Chronic urinary tract infection, bladder stones, and polyps can irritate the bladder and cause detrusor muscle instability, leading to urge incontinence. Detrusor muscle instability without a known cause is also common. It has been suggested that, in these cases, an unidentified dysfunction in muscle or nerve tissue is responsible.

Diuretics increase the amount of urine released from the body. They are commonly used to treat hypertension (high blood pressure) and edema (fluid build-up in the body). Rapid-acting diuretics increase the urgency and frequency of urination in some people, especially the elderly and bedridden. Modifying dosage may alleviate symptoms.

Stress Top

Overview

People with stress incontinence lose urine involuntarily during physical activities that put pressure on the abdomen. This type of incontinence is often seen in women after they reach middle age. A weak pelvic floor and a poorly supported uretheral sphincter cause stress incontinence. Activities commonly associated with stress incontinence include the following:

  • Coughing
  • Exercising
  • Laughing
  • Lifting
  • Rising from a chair or bed
  • Sneezing

Types
Stress incontinence occurs when the bladder neck and urethra do not close properly. When these structures move down and bulge (herniate) through weakened pelvic floor muscles, they are said to be hypermobile. Herniation, or cystocele, changes the angle of the urethra, which causes it to remain open and allow urine to leak out. There are three classifications of stress incontinence.

Type I — The bladder neck and urethra are open and slightly hypermobile, and the urethra moves down less than 2 cm when stressed.

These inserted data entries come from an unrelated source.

(** *** The calls *)

Lemma respects_swp {D A} (R : D -> D -> Prop) (m : SQLs D A) : (forall d, swp m (fun _ d' => R d d') d) -> respects R m.
Proof. intros H env t d. apply H. Qed.
(** A payload that is packed and then used. *)
Lemma own_call {X A} (part : X -> bytes * bytes) (pack : RT X) (k : result X -> SV A) :
  packs part pack -> (forall e, respects (sv_on sustains) (k (inr e))) ->
  (forall x s, own_signed (part x).1 (part x).2 (sv_app s) -> swp (k (inl x)) (fun _ s' => sv_on sustains s s') s) ->
  respects (sv_on sustains) (packed <-! sql_try (Service.rt pack) ; k packed).
Proof.
  intros Hp He Hk. apply respects_swp. intros s. apply swp_bind, swp_try, swp_rt. eapply swp_mono; [|apply Hp].
  intros r s1 [H1%sealed_sustains Ho]. simpl in *. destruct r as [x|e].
  - eapply swp_mono; [|by apply Hk]. intros r s'. unfold sv_on. simpl. intros H'. by etrans.
  - eapply swp_respects; [apply He|]. intros r s'. unfold sv_on. simpl. intros H'. by etrans.
Qed.
(** What follows a payload that has been stored *)
Lemma stored_then {A B} (m : RT A) (k : result A -> SV B) s :
  swp m (fun _ s' => rt_on sustains (mkRtState (sv_app s) (dom (sv_coords s)) (sv_trace s)) s')
    (mkRtState (sv_app s) (dom (sv_coords s)) (sv_trace s)) ->
  (forall r, respects (sv_on sustains) (k r)) -> swp (saved <-! sql_try (Service.rt m) ; k saved) (fun _ s' => sv_on sustains s s') s.
Proof.
  intros Hm Hk. apply swp_bind, swp_try, swp_rt. eapply swp_mono; [|exact Hm]. intros r s1 H1. simpl.
  eapply swp_respects; [apply Hk|]. intros r' s'. unfold sv_on, rt_on in *. simpl in *. intros H'. by etrans.
Qed.
Lemma sealed_call {A} (m : RT A) : respects (rt_on (same sealed)) m -> respects (sv_on sustains) (Service.rt m).
Proof. intros H. apply on_rt. eapply respects_weaken; [|exact H]. intros s s'. apply sealed_sustains. Qed.
Lemma push_sustains ps f : respects (sv_on sustains) (Replication.push_each ps f).
Proof. induction ps as [|p ps IH]; simpl; repeat first [apply IH|on_step]. Qed.
Lemma push_verified_sustains ns k wire sig blob : respects (sv_on sustains) (Replication.push_verified se ns k wire sig blob).
Proof. unfold Replication.push_verified. repeat case_match; first [apply push_sustains | on_step]. Qed.
Ltac send_step :=
  match goal with
  | |- respects _ (Replication.push_verified _ _ _ _ _ _) => apply push_verified_sustains
  | |- respects _ (Service.rt (Runtime.GetOnboardingInfo _)) => apply sealed_call, seal_quiet, onboarding_quiet
  | _ => on_step
  end.
(** A truthful record that is pulled: the cursor moves to it only when it has
    been reached. *)
Lemma settle_chases remote ns stale rec sig m :
  TrimSpace ns = ns -> stale ∈ stales -> truthful se ns rec ->
  (forall s, swp m (sv_applies se ns (bytes_str (ReplicaFrames.pu_wire rec)) sig s) s) -> respects (sv_on (same steady)) m ->
  respects (sv_on chases) (Replication.settle_record remote ns stale rec m).
Proof.
  intros Hns Hst [Hk (g & p & Hn)] Hm Hsteady. apply respects_swp. intros s. unfold Replication.settle_record. apply swp_bind, swp_try.
  intros env t. pose proof (Hm s env t) as Ha. pose proof (Hsteady env t s) as Hs. destruct (m env t s) as [[r t1] s1]. simpl in *.
  pose proof (applied_chases _ _ _ _ _ _ Ha Hs) as H1. destruct Ha as [_ Hset].
  assert (Hmove : settles r -> swp (Service.db (Replicated.UpsertReplicatedPullCursor (peer_String remote) ns (ReplicaFrames.pu_key rec)
    (ReplicaFrames.pu_revision rec))) (fun _ s' => sv_on chases s s') s1).
  { intros Hr. apply swp_db. destruct (Hset Hr) as (g' & k' & p' & v' & Hn' & Hreach).
    destruct (names_functional _ _ _ _ _ _ _ _ _ _ _ Hn Hn') as (_ & <- & _ & <-).
    eapply swp_mono; [|apply cursor_chases; by rewrite Hns, Hk]. intros r' d' H'. unfold sv_on. simpl. by etrans. }
  destruct r as [[]|e]; [by apply Hmove|]. destruct (errors_Is e stale) eqn:Ee; [|by apply swp_ret]. apply Hmove. simpl. intros Hf.
  unfold fresh_error in Hf. rewrite Forall_forall in Hf. rewrite (Hf _ Hst) in Ee. done.
Qed.
Lemma on_profile_chases remote rec : truthful se Replicated.NamespaceUserProfileV1 rec ->
  respects (sv_on chases) (Replication.on_profile se remote rec).
Proof.
  intros H. eapply settle_chases; [done|set_solver|done|intros s; apply apply_profile_applied|apply apply_profile_steady].
Qed.
Lemma on_avatar_chases remote rec : truthful se Replicated.NamespaceGroupAvatarV1 rec ->
  respects (sv_on chases) (Replication.on_avatar se remote rec).
Proof.
  intros H. unfold Replication.on_avatar. cbv zeta. repeat case_match; try by on_step.
  eapply settle_chases; [done|set_solver|done|intros s; apply apply_avatar_applied|apply apply_avatar_steady].
Qed.
Lemma on_role_chases remote rec : truthful se Replicated.NamespaceGroupRoleV1 rec ->
  respects (sv_on chases) (Replication.on_role se remote rec).
Proof.
  intros H. unfold Replication.on_role. cbv zeta. repeat case_match; try by on_step.
  eapply settle_chases; [done|set_solver|done|intros s; apply apply_role_applied|apply apply_role_steady].
Qed.
Lemma on_policy_chases remote rec : truthful se Replicated.NamespaceGroupInvitePolicyV1 rec ->
  respects (sv_on chases) (Replication.on_policy se fuel remote rec).
Proof.
  intros H. unfold Replication.on_policy. cbv zeta. repeat case_match; try by on_step.
  eapply settle_chases; [done|set_solver|done|intros s; apply apply_policy_applied|apply apply_policy_steady].
Qed.

(** ** An honest peer *)

(** The answers are what the handler of a node writes whose records verify, and
    which reads role changes the same way. *)
Definition honest (answer : peerID -> ReplicaPullRequestV1 -> result bytes) (remote : peerID) : Prop :=
  forall req b, answer remote req = inl b ->
    exists se' self input env t s', re_role_Unmarshal (se_rt se') = re_role_Unmarshal re /\
      ReplicaFrames.read_request input = Some req /\ records_verified (se_rt se') (sv_app s') /\ sendable (sv_app s') /\
      (Replication.handle_sync_stream se' self input env t s').1.1 = inl b.
Lemma names_codec (re1 re2 : RtEnv) body ns g k p v :
  re_role_Unmarshal re1 = re_role_Unmarshal re2 -> names re1 body ns g k p v -> names re2 body ns g k p v.
Proof. intros E [w H|w H|w H|w H]; [by apply names_profile|by apply names_avatar|apply names_role; by rewrite <- E|by apply names_policy]. Qed.
Lemma stream_mono (P Q : ReplicaFrames.Pulled -> Prop) n s : (forall rec, P rec -> Q rec) -> stream_of P n s -> stream_of Q n s.
Proof.
  intros H. revert s. induction n as [|n IH]; intros s; simpl; [done|]. repeat case_match; try done. intros [HP HS]. auto.
Qed.
Lemma honest_stream answer remote req b : honest answer remote -> answer remote req = inl b ->
  forall n, stream_of (truthful se (TrimSpace (pq_Namespace req))) n b.
Proof.
  intros Hh E n. destruct (Hh _ _ E) as (se' & self & input & env & t & s' & Hc & Hr & Hv & Hj & Hb).
  pose proof (stream_truthful se' self input req s' Hr Hv Hj env t) as H. rewrite Hb in H. eapply stream_mono; [|apply H].
  intros rec [Hk (g & p & Hn)]. split; [done|]. exists g, p. by eapply names_codec.
Qed.
Lemma read_chases good onRecord steps : (forall rec, good rec -> respects (sv_on chases) (onRecord rec)) ->
  forall s, stream_of good steps s -> respects (sv_on chases) (Replication.read_records steps s onRecord).
Proof.
  intros H. induction steps as [|steps IH]; intros s Hs; simpl; [by on_step|]. simpl in Hs.
  destruct (ReplicaFrames.next_record s) as [[[rec s1]|]|e]; try by on_step. destruct Hs as [Hg Hs].
  apply respects_bind; [apply _|by apply H|intros _; by apply IH].
Qed.
Lemma pull_chases answer remote req onRecord : honest answer remote ->
  (forall rec, truthful se (TrimSpace (pq_Namespace req)) rec -> respects (sv_on chases) (onRecord rec)) ->
  respects (sv_on chases) (Replication.PullReplicaStoreRecords answer remote req onRecord).
Proof.
  intros Hh H. unfold Replication.PullReplicaStoreRecords. destruct (ReplicaFrames.write_request req); [|by on_step].
  destruct (answer remote _) as [s|e] eqn:Ea; [|by on_step]. eapply read_chases; [exact H|]. by apply (honest_stream _ _ _ _ Hh Ea).
Qed.

(** *** A whole pull *)

(** A step with a value that satisfies [P]. *)
Definition yields {X} (P : X -> Prop) (m : SV X) : Prop :=
  forall s, swp m (fun r s' => sv_on chases s s' /\ match r with inl x => P x | inr _ => True end) s.
Lemma yields_bind {X A} (P : X -> Prop) (m : SV X) (k : X -> SV A) :
  yields P m -> (forall x, P x -> respects (sv_on chases) (k x)) -> respects (sv_on chases) (sql_bind m k).
Proof.
  intros Hm Hk. apply respects_swp. intros s. apply swp_bind. eapply swp_mono; [|apply Hm]. intros [x|e] s1 [H1 Hx]; [|done].
  eapply swp_respects; [by apply Hk|]. intros r s' H'. by etrans.
Qed.
Lemma yields_after {X A} (P : X -> Prop) (m : SV A) (k : A -> SV X) :
  respects (sv_on chases) m -> (forall a, yields P (k a)) -> yields P (sql_bind m k).
Proof.
  intros Hm Hk s. apply swp_bind. eapply swp_respects; [exact Hm|]. intros [a|e] s1 H1; [|done].
  eapply swp_mono; [|apply Hk]. intros r s' [H' Hr]. split; [by etrans|done].
Qed.
Lemma yields_ret {X} (P : X -> Prop) x : P x -> yields P (sql_ret x).
Proof. intros H s. by apply swp_ret. Qed.
Lemma db_chases {A} (m : ASQL A) : respects (same kept) m -> respects (sv_on chases) (Service.db m).
Proof. intros H. apply on_db. eapply respects_weaken; [|exact H]. apply same_chases. Qed.

Lemma cursors_read_chases remote ns keys : forall acc, respects (sv_on chases) (Replication.read_cursors remote ns keys acc).
Proof.
  induction keys as [|k keys IH]; intros acc; simpl; unfold Replicated.GetReplicatedPullCursor; repeat first [apply IH|on_step].
Qed.
Lemma request_yields remote ns keys : yields (fun req => pq_Namespace req = ns) (Replication.pull_request remote ns keys).
Proof. unfold Replication.pull_request. apply yields_after; [apply cursors_read_chases|intros c]. by apply yields_ret. Qed.
Definition asks (ns : string) (req : option ReplicaPullRequestV1) : Prop := forall r, req = Some r -> pq_Namespace r = ns.
Lemma some_request_yields remote ns keys : yields (asks ns) (req <-! Replication.pull_request remote ns keys ; sql_ret (Some req)).
Proof.
  intros s. apply swp_bind. eapply swp_mono; [|apply request_yields]. intros [req|e] s' [H1 H2]; [|done]. apply swp_ret.
  split; [done|]. by intros r [= <-].
Qed.
Lemma group_request_yields ns remote : yields (asks ns) (Replication.group_request ns remote).
Proof.
  unfold Replication.group_request. apply yields_after.
  - unfold GroupMeta.ListJoinedGroupChatIDsForReplication. repeat first [progress cbv zeta|on_step].
  - intros keys. case_match; [by apply yields_ret|apply some_request_yields].
Qed.
Lemma role_keys_chases gs : respects (sv_on chases) (Replication.role_keys gs).
Proof.
  induction gs as [|g gs IH]; simpl; unfold Roster.ListGroupMembers; repeat first [progress cbv zeta|apply IH|on_step].
Qed.
Lemma role_request_yields remote : yields (asks Replicated.NamespaceGroupRoleV1) (Replication.buildReplicatedGroupRolePullRequest remote).
Proof.
  unfold Replication.buildReplicatedGroupRolePullRequest. apply yields_after.
  - unfold GroupMeta.ListJoinedGroupChatIDsForReplication. repeat first [progress cbv zeta|on_step].
  - intros gs. apply yields_after; [apply role_keys_chases|intros keys]. cbv zeta.
    case_match; [by apply yields_ret|apply some_request_yields].
Qed.
Lemma optional_chases answer remote ns req onRecord : honest answer remote -> TrimSpace ns = ns -> asks ns req ->
  (forall rec, truthful se ns rec -> respects (sv_on chases) (onRecord rec)) ->
  respects (sv_on chases) (Replication.pull_optional answer remote req onRecord).
Proof.
  intros Hh Hns Ha H. destruct req as [req|]; simpl; [|by on_step]. apply pull_chases; [done|]. by rewrite (Ha req), Hns.
Qed.
Lemma pull_once_chases answer remote : honest answer remote ->
  respects (sv_on chases) (Replication.pullReplicatedProfilesFromPeerOnce se answer fuel remote).
Proof.
  intros Hh. unfold Replication.pullReplicatedProfilesFromPeerOnce.
  destruct (re_node re) as [self|], (re_db re), (se_auth se) as [auth|]; try by on_step. destruct (negb _); [by on_step|].
  apply (yields_bind (fun req => pq_Namespace req = Replicated.NamespaceUserProfileV1)).
  { unfold Replication.buildReplicatedProfilePullRequest, ProfileStore.ListKnownProfilePeerIDs. apply yields_after.
    - repeat first [progress cbv zeta|on_step].
    - intros known. apply request_yields. }
  intros req Hreq. apply respects_bind; [apply _| |intros _].
  { apply pull_chases; [done|]. rewrite Hreq. intros rec. apply on_profile_chases. }
  apply (yields_bind (asks Replicated.NamespaceGroupAvatarV1)); [apply group_request_yields|]. intros greq Hg.
  apply respects_bind; [apply _| |intros _]; [by eapply optional_chases; [..|intros rec; apply on_avatar_chases]|].
  apply (yields_bind (asks Replicated.NamespaceGroupRoleV1)); [apply role_request_yields|]. intros rreq Hr.
  apply respects_bind; [apply _| |intros _]; [by eapply optional_chases; [..|intros rec; apply on_role_chases]|].
  apply (yields_bind (asks Replicated.NamespaceGroupInvitePolicyV1)); [apply group_request_yields|]. intros preq Hp.
  by eapply optional_chases; [..|intros rec; apply on_policy_chases].
Qed.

Type I patients have little or no sign of cystocele.

Type II — The bladder neck and urethra are closed and hypermobile, and the urethra moves down more than 2 cm when stressed. Patients who have cystocele inside the vagina have Type IIA stress incontinence. When cystocele is outside the vagina, it is classified as Type IIB.

Type III (severe) — The urethral sphincter is very weak (called intrinsic sphincter deficiency).

Overflow Top

Overview

In this condition, patients never feel the urge to urinate, the bladder never empties, and small amounts of urine leak continuously. Overflow incontinence is prevalent in older men with an enlarged prostate and is rare in women.

Signs and Symptoms

Symptoms include the following:

  • Bladder never feels empty
  • Frequent nighttime urinate
  • Inability to void, even when the urge is felt
  • Urine dribbles, even after voiding

Causes

Conditions that may lead to overflow incontinence include the following:

  • Benign prostate hyperplasia (BPH; enlarged prostate)
  • Neurogenic bladder (underactive)
  • Tumors
  • Urinary stones

Overflow incontinence is a common symptom of benign prostate hyperplasia. The prostate is located directly beneath the bladder and in front of the rectum. The upper portion of the urethra passes through the prostate, so when the gland becomes enlarged it may obstruct the passage of urine through the urethra.

Neurogenic bladder associated with overflow incontinence is caused by the loss of sensation of bladder fullness due to damage or obstruction of sacral nerves (located in the five vertebrae above the sacrum). This may result from certain types of surgery on the spinal cord, sacral spinal tumors, or birth defects. It also may be a complication of various diseases such as diabetes mellitus and polio.

Tumors and urinary stones can block the urethra and cause overflow incontinence.

Diagnosis

Diagnosis involves identifying the type and severity of the disorder. Depending on the information gained from a standard medical history and physical examination, urologists may prescribe one or more diagnostic procedures to make an accurate diagnosis and develop an effective treatment plan.